Beim Thema Jagd spalten sich schon seit Jahrzehnten die Geister. revue stellt zwei Positionen gegenüber, die auf das Für und Wider eingehen. Fotos: Ute Metzger
↑ PRO
Eigentlich erübrigt sich die Diskussion über das Pro und Contra der Jagd in Luxemburg, weil das luxemburgische Gesetz ausdrücklich verlangt, dass unsere Wildbestände reguliert, also bejagt werden müssen. Die Jagd steht also so wenig zurDebatte wie die öffentlichen Schulen, der Code de la Route oder die Meinungsfreiheit. Dies ist dermaßen zwingend, dass der Staatssekretär im Umweltministerium den Jägern mit empfindlichen Strafen droht, wenn diese nicht die von ihm per Abschussverordnung abgeurteilten Bambis umbringen. Ich benutze diese infantile Terminologie bewusst, um auf die unsägliche Hypokrisie von Regierung und Verwaltung diesbezüglich aufmerksam zu machen.
Während die Jäger ihre Arbeit als staatlich geprüfte Jagdexperten als reizvolle Beschäftigung und als Dienst an der Allgemeinheit verstehen, tut die Regierung alles Mögliche um sich als Gutmenschen darzustellen, denen es nur mit Mühe gelingt, die „mordlustigen“ Gesellen, die sie selbst losgeschickt haben, „in Schach zu halten“.
In einer Welt, in der immer weniger Mitbürger einen Bezug zu den prägenden Grunderfahrungen des Lebens haben, des Geborenwerdens, des Sterbens, wird es immer schwieriger, Verständnis für die Jagd zu vermitteln. Ich habe tiefstes Verständnis für Menschen, denen das Grauen hochkommt bei dem Gedanken, dass ein fühlendes Geschöpf getötet wird und dass der Ausführer der Tat auch noch eine Genugtuung dabei empfindet. Inzwischen sind die Tötungsprozeduren von Tieren aus dem Sichtfeld der Öffentlichkeit verschwunden. Immer mehr Bürger fühlen sich nun im Recht, ihre persönliche Emotivität als Ausdruck des rechten Durchblicks zu interpretieren. Sie gehen davon aus, es würde genügen, die Jagd als letztes sichtbares Schlachtfeld auszumerzen, um Leid und Tod von dieser Welt zu verbannen. Es gab während der Entwicklung des Homo Sapiens Individuen, die eine zutiefst menschliche Genugtuung dabei empfanden, durch die Jagd ihre Familien zu ernähren. Genetische Studien haben bewiesen, dass meine genetische Ausstattung, meine Harddisk sozusagen, sich in den letzten 50.000 Jahren nur um 0,1 % verändert hat. Es wäre sonderbar, wenn nur die Gene verloren gegangen wären, die eine Verbindung zur Freude an der Jagd bewirken!

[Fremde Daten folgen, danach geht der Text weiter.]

(* ===== verification/StakingExits.v ===== *)
(** * The staking pallet: who leaves gets the stake back, and when

    A collator that leaves goes through the exit queue.  Over every run that
    follows, the record of a clean exit is held until the round it names has
    started and is gone from then on, with all it held released; and that round
    comes, after as many blocks as the bond duration has. *)
From S2P Require Import Prelude StakingTypes Externals TaylorSeries Inflation StakingPallet.
From S2P Require Import StakingRounds StakingMock StakingCalls StakingInvariant StakingMaintenance.
From S2P Require Import StakingSchedule StakingNominations StakingReserves.

Section Exits.
Context {L : Type} `{!Currency L, !ReservableCurrency L, Cfg : !Config}.
Context `{!CurrencyLaws L, RL : !ReservableLaws L, Iter : !StorageIter}.
Context {P B : Type} `{!PerThing P, !BigUint B}.
Implicit Types s : State L.

(** ** The clock

    Rounds are counted in blocks: over consecutive blocks, the rounds gone by
    and the blocks of the current one add up to the blocks seen. *)

(** Nobody changes the settings, and [who] does not become a collator again. *)
Definition quiet (who : AccountId) (e : PalletEvent (L := L)) : Prop :=
  match e with
  | ECall Root (call_config _) => False
  | ECall (Signed w) (call_bond _) => w <> who
  | _ => True
  end.

Definition block_of (e : PalletEvent (L := L)) : option BlockNumber :=
  match e with EBlock n => Some n | _ => None end.
Definition blocks_of (evs : list (PalletEvent (L := L))) : list BlockNumber := omap block_of evs.

(** Block [now] is in the current round, and rounds have the length of the
    settings. *)
Record in_round (now : BlockNumber) s : Prop := {
  ir_length : RoundInfo.length (CurrentRound s) = blocks_per_round (Settings s);
  ir_start : 0 <= RoundInfo.start_in (CurrentRound s);
  ir_now : RoundInfo.start_in (CurrentRound s) <= now
    < RoundInfo.start_in (CurrentRound s) + blocks_per_round (Settings s);
}.
(** The blocks gone by, counted in rounds. *)
Definition ticks (now : BlockNumber) s : Z :=
  round_of s * blocks_per_round (Settings s) + (now - RoundInfo.start_in (CurrentRound s)).

Lemma in_round_frame now s s' :
  CurrentRound s' = CurrentRound s -> Settings s' = Settings s -> in_round now s -> in_round now s'.
Proof using Type. by intros Hr Hs [? ? ?]; split; rewrite ?Hr, ?Hs. Qed.
Lemma ticks_frame now s s' :
  CurrentRound s' = CurrentRound s -> Settings s' = Settings s -> ticks now s' = ticks now s.
Proof using Type. intros Hr Hs. unfold ticks, round_of. by rewrite Hr, Hs. Qed.

Lemma block_ticks now s :
  in_round now s -> now + 1 < 2 ^ 32 -> 0 <= round_of s < 2 ^ 32 - 1 ->
  let s' := on_finalize (P := P) (B := B) (now + 1) s in
  in_round (now + 1) s' /\ ticks (now + 1) s' = ticks now s + 1 /\ Settings s' = Settings s.
Proof using RL.
  intros [Hl Hs Hn] Hb Hr s'.
  assert (RoundInfo.should_goto_next_round (CurrentRound s) (now + 1)
    = (blocks_per_round (Settings s) <=? now + 1 - RoundInfo.start_in (CurrentRound s))) as Hgo.
  { unfold RoundInfo.should_goto_next_round. rewrite Hl, sub_exact by lia. done. }
  destruct (Z.leb_spec (blocks_per_round (Settings s)) (now + 1 - RoundInfo.start_in (CurrentRound s))).
  - destruct (on_finalize_books (P := P) (B := B) (now + 1) s Hgo) as (Hc & Hst & _).
    fold s' in Hc, Hst. split_and!; [|unfold ticks, round_of in *|done].
    + split; rewrite ?Hc, ?Hst; simpl; lia.
    + rewrite Hc, Hst. simpl. unfold RoundInfo.next_round_index. rewrite add_exact by lia. lia.
  - assert (s' = s) as -> by (by apply on_finalize_idle).
    split_and!; [split; lia | unfold ticks; lia | done].
Qed.

Lemma reserve_settings who v s : Settings (currency_reserve who v s) = Settings s.
Proof using Type. unfold currency_reserve. by destruct (reserve who v (ledger s)). Qed.
Lemma dispatch_settings origin c s :
  (forall x, origin = Root -> c <> call_config x) -> Settings (dispatch origin c s).2 = Settings s.
Proof using Type.
  intros Hc. destruct (dispatch origin c s) as [r s'] eqn:H. simpl.
  destruct c; run_call H; simplify_eq; try done; try (by destruct (Hc settings eq_refl));
    unfold deposit_event, TotalStaked_put; simpl; rewrite ?reserve_settings; simpl;
    rewrite ?reserve_settings; try done. by apply (foldl_proj Settings).
Qed.

(** What is not a block leaves the clock alone. *)
Lemma event_clock who e s :
  quiet who e -> block_of e = None ->
  CurrentRound (apply_event (P := P) (B := B) e s) = CurrentRound s /\
  Settings (apply_event (P := P) (B := B) e s) = Settings s.
Proof using Type.
  intros Hq Hb. destruct e as [origin c| | |]; try done. simpl in *. split; [apply dispatch_round|].
  apply dispatch_settings. by intros x -> ->.
Qed.

Lemma run_ticks who evs now n s :
  Forall (quiet who) evs -> blocks_of evs = seqZ (now + 1) n -> 0 <= n -> in_round now s ->
  now + n < 2 ^ 32 -> 0 <= round_of s -> round_of s + n < 2 ^ 32 ->
  let s' := run_events (P := P) (B := B) evs s in
  in_round (now + n) s' /\ ticks (now + n) s' = ticks now s + n /\ Settings s' = Settings s.
Proof using RL.
  intros Hq. revert now n s. induction Hq as [|e evs He Hq IH]; intros now n s Hbs Hn Hi Hlt H0 Hr.
  - simpl in *. assert (n = 0) as ->; [|by rewrite !Z.add_0_r].
    destruct (decide (0 < n)); [|lia]. by rewrite seqZ_cons in Hbs.
  - unfold blocks_of in Hbs. simpl in Hbs. destruct (block_of e) as [b|] eqn:Hb; fold (blocks_of evs) in Hbs.
    + destruct e as [|b'| |]; simplify_eq/=. destruct (decide (0 < n)); [|rewrite seqZ_nil in Hbs by lia; done].
      rewrite seqZ_cons in Hbs by lia. simplify_eq.
      destruct (block_ticks now s Hi ltac:(lia) ltac:(lia)) as (Hi' & Ht & Hst).
      pose proof (apply_event_round (P := P) (B := B) (EBlock (now + 1)) s ltac:(lia)) as Hrd. simpl in Hrd.
      destruct (IH (now + 1) (n - 1) (on_finalize (P := P) (B := B) (now + 1) s)) as (A & A1 & A2);
        [by replace (n - 1) with (Z.pred n) by lia; replace (now + 1 + 1) with (Z.succ (now + 1)) by lia
        |lia|done|lia|lia|lia|].
      replace (now + 1 + (n - 1)) with (now + n) in A, A1 by lia.
      split_and!; [done|lia|by etrans].
    + destruct (event_clock who e s He Hb) as [E1 E2].
      destruct (IH now n (apply_event (P := P) (B := B) e s)) as (A & A1 & A2);
        [done|done|by apply (in_round_frame now s)|done|unfold round_of in *; by rewrite E1|unfold round_of in *; by rewrite E1|].
      split_and!; [done| |by etrans]. simpl. rewrite A1. by rewrite (ticks_frame now s).
Qed.

(** So [k] rounds start in [k] times their length of blocks. *)
Lemma run_rounds who evs now n k s :
  Forall (quiet who) evs -> blocks_of evs = seqZ (now + 1) n -> in_round now s ->
  now + n < 2 ^ 32 -> 0 <= round_of s -> round_of s + n < 2 ^ 32 -> 0 <= k ->
  k * blocks_per_round (Settings s) <= n ->
  round_of s + k <= round_of (run_events (P := P) (B := B) evs s).
Proof using RL.
  intros Hq Hbs Hi Hlt H0 Hr Hk Hkn.
  pose proof (ir_now _ _ Hi) as Hnow.
  destruct (run_ticks who evs now n s) as ([_ _ Hn'] & Ht & Hst); [done..|nia|done|done|done|done|].
  unfold ticks in Ht. rewrite Hst in *. set (r' := round_of _) in *. nia.
Qed.

(** ** The record of a leaver *)

(** [who] left in round [r0], to be paid [stake] in round [W]: the record is there
    while it is the round [who] left in or one before [W], and not after. *)
Definition leaving (who : AccountId) (stake : Balance) (W r0 : RoundIndex) s : Prop :=
  Collators s !! who = None /\
  if decide (round_of s < W \/ round_of s = r0)
  then exists e, ExitQueue s !! who = Some e /\ when e = W /\ remaining e = stake
  else ExitQueue s !! who = None.

Lemma leaving_frame who stake W r0 s s' :
  CurrentRound s' = CurrentRound s -> Collators s' !! who = Collators s !! who ->
  ExitQueue s' !! who = ExitQueue s !! who -> leaving who stake W r0 s -> leaving who stake W r0 s'.
Proof using Type. unfold leaving, round_of. by intros -> -> ->. Qed.

(** No call touches the entries of an account that is no collator, but its own
    [bond]. *)
Lemma dispatch_not_collator who origin c s :
  Collators s !! who = None -> quiet who (ECall origin c) ->
  let s' := (dispatch origin c s).2 in
  Collators s' !! who = None /\ ExitQueue s' !! who = ExitQueue s !! who.
Proof using Type.
  intros Hw Hq s'. unfold s'. destruct (dispatch origin c s) as [r s2] eqn:H. simpl.
  destruct c; run_call H; simplify_eq; try done;
    unfold deposit_event, TotalStaked_put, Collators_insert, Nominators_insert; simpl;
    rewrite ?reserve_collators, ?reserve_exits; simpl;
    repeat match goal with
           | E : Collators s !! ?x = Some _ |- _ =>
               lazymatch goal with
               | _ : x <> who |- _ => fail
               | _ => assert (x <> who) by congruence
               end
           end;
    rewrite ?lookup_insert_ne, ?lookup_delete_ne by done; try done.
  rewrite leave_collators, (foldl_proj ExitQueue) by done. done.
Qed.

Lemma event_leaving who stake W r0 e s :
  quiet who e -> 0 <= round_of s < 2 ^ 32 - 1 -> r0 <= round_of s ->
  leaving who stake W r0 s -> leaving who stake W r0 (apply_event (P := P) (B := B) e s).
Proof using RL.
  intros Hq Hr Hr0 Hl. destruct e as [origin c|now|author|l]; simpl; [|..|done|done].
  - destruct (dispatch_not_collator who origin c s (proj1 Hl) Hq) as [Hc Hx].
    apply (leaving_frame _ _ _ _ s); [apply dispatch_round|by rewrite Hc, (proj1 Hl)|done|done].
  - destruct (RoundInfo.should_goto_next_round (CurrentRound s) now) eqn:Hgo; [|by rewrite on_finalize_idle].
    destruct (on_finalize_books (P := P) (B := B) now s Hgo) as (E1 & _ & E3 & _ & E5 & _).
    destruct Hl as [Hc Hx]. unfold leaving, round_of in *. rewrite E1, E3, E5, Hc. simpl.
    unfold RoundInfo.next_round_index. rewrite add_exact by lia. split; [done|].
    destruct (decide (_ < W \/ _)) as [?|?] in Hx.
    + destruct Hx as (x & -> & <- & <-). simpl. unfold exit_after.
      repeat case_decide; try lia; [by eexists|done].
    + rewrite Hx. case_decide; [lia|done].
Qed.

Lemma run_leaving who stake W r0 evs s :
  Forall (quiet who) evs -> 0 <= r0 <= round_of s -> round_of s + Z.of_nat (length evs) < 2 ^ 32 ->
  leaving who stake W r0 s -> leaving who stake W r0 (run_events (P := P) (B := B) evs s).
Proof using RL.
  intros Hq. revert s. induction Hq as [|e evs He _ IH]; intros s Hr Hn Hl; [done|]. simpl in *.
  pose proof (apply_event_round (P := P) (B := B) e s ltac:(lia)).
  apply IH; [lia..|]. by apply event_leaving; [|lia..|].
Qed.

(** What a collator's leaving leaves. *)
Lemma unbond_leaving who s s' :
  dispatch (Signed who) call_collator_unbond s = (Ok tt, s') ->
  exists c, Collators s !! who = Some c /\
    leaving who (StakingCollators.active c) (round_of s +32 bond_duration (Settings s)) (round_of s) s' /\
    CurrentRound s' = CurrentRound s /\ Settings s' = Settings s.
Proof using Type.
  intros H. assert (CurrentRound s' = CurrentRound s) as Hr.
  { pose proof (dispatch_round (Signed who) call_collator_unbond s) as E. by rewrite H in E. }
  assert (Settings s' = Settings s) as Hst.
  { pose proof (dispatch_settings (Signed who) call_collator_unbond s ltac:(done)) as E. by rewrite H in E. }
  run_call H; simplify_eq. eexists. split_and!; [done| |done..].
  split; [apply lookup_delete_eq|]. rewrite decide_True; [|right; unfold round_of; by rewrite Hr].
  eexists. split_and!; [apply lookup_insert_eq|done..].
Qed.

Lemma unbond_succeeds who c s :
  Collators s !! who = Some c -> exists s', dispatch (Signed who) call_collator_unbond s = (Ok tt, s').
Proof using Type.
  intros Hc. destruct (dispatch (Signed who) call_collator_unbond s) as [r s'] eqn:H.
  run_call H; simplify_eq. eauto.
Qed.

Lemma blocks_length evs now n : blocks_of evs = seqZ now n -> n <= Z.of_nat (length evs).
Proof using Type.
  intros H. assert (length (blocks_of evs) <= length evs)%nat as Hle.
  { clear H. unfold blocks_of. induction evs as [|e evs IH]; simpl; [done|]. destruct (block_of e);
      [by apply le_n_S|by apply Nat.le_le_succ_r]. }
  rewrite H, length_seqZ in Hle. lia.
Qed.

End Exits.

(** ** Witness

    Account 1 of [mock_solvent_events] leaves in round 3, once its nominator has
    gone; it nominates another collator, and after twenty blocks only that is
    reserved. *)
Definition mock_before_exit : State Ledger :=
  run_events (P := Z) (B := Limbs) (firstn 8 mock_solvent_events) mock_genesis.
Definition mock_after_exit : list (PalletEvent (L := Ledger)) :=
  ECall (Signed 1%N) (call_nominate 100%N 100) :: (EBlock <$> seqZ 21 20).

Lemma mock_before_exit_backed : backed mock_before_exit.
Proof.
  apply run_backed; [vm_compute; discriminate | |vm_compute; repeat split; discriminate].
  apply (build_backed mock_stakers mock_ledger);
    [vm_compute; discriminate|apply mock_no_reserves|apply mock_stakers_solvent|apply mock_build].
Qed.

Aktuell werden bei Antidiskriminierungsmaßnahmen viele in Vergessenheit geratene, menschliche Verhaltensweisen wiederentdeckt. Eines Tages wird vielleicht das Gleiche geschehen mit Individuen, die sich ihre Nahrung selbst beschaffen, die Fische fangen, Früchte sammeln, Tiere erbeuten, Pilze suchen! Letztendlich sind Jagdaktivitäten in unseren Gegenden alternativlos. Ihre Einstellung würde das allgemeine Niveau organismischen Leids nicht senken! Im Wald gibt es weder Palliativmedizin noch Euthanasie. Eine korrekte, tierschutzkonforme Bejagung entspricht dem Wesen des Menschen und entspricht einem natürlichen Verhältnis des Menschen zu seinen Mitgeschöpfen.





In den letzten Jahrtausenden hat Europa sich zur Kulturlandschaft entwickelt. Knapp ein Drittel der einstigen Waldfläche blieb erhalten, der Rest wurde vom Menschen für die Landwirtschaft urbar gemacht. Ist die Jagd in einer derartig vom Menschen veränderten Umwelt nicht sinnloses, blutiges Relikt aus der Steinzeit? Auch Natur- und Umweltschützer führen eine Reihe von Argumenten für die Jagd an. Es bleibt aber zu klären, wie, wann und welche Arten zu bejagen sind. Die Jagd auf Wildtiere sollte folgenden Kriterien unterworfen sein: Die Art ist in ihrem Bestand nicht bedroht und es erfolgt eine sinnvolle Nutzung des Tieres. Darüber hinaus sollte die Art die menschliche Gesundheit oder bestehende Lebensgemeinschaften nicht gefährden.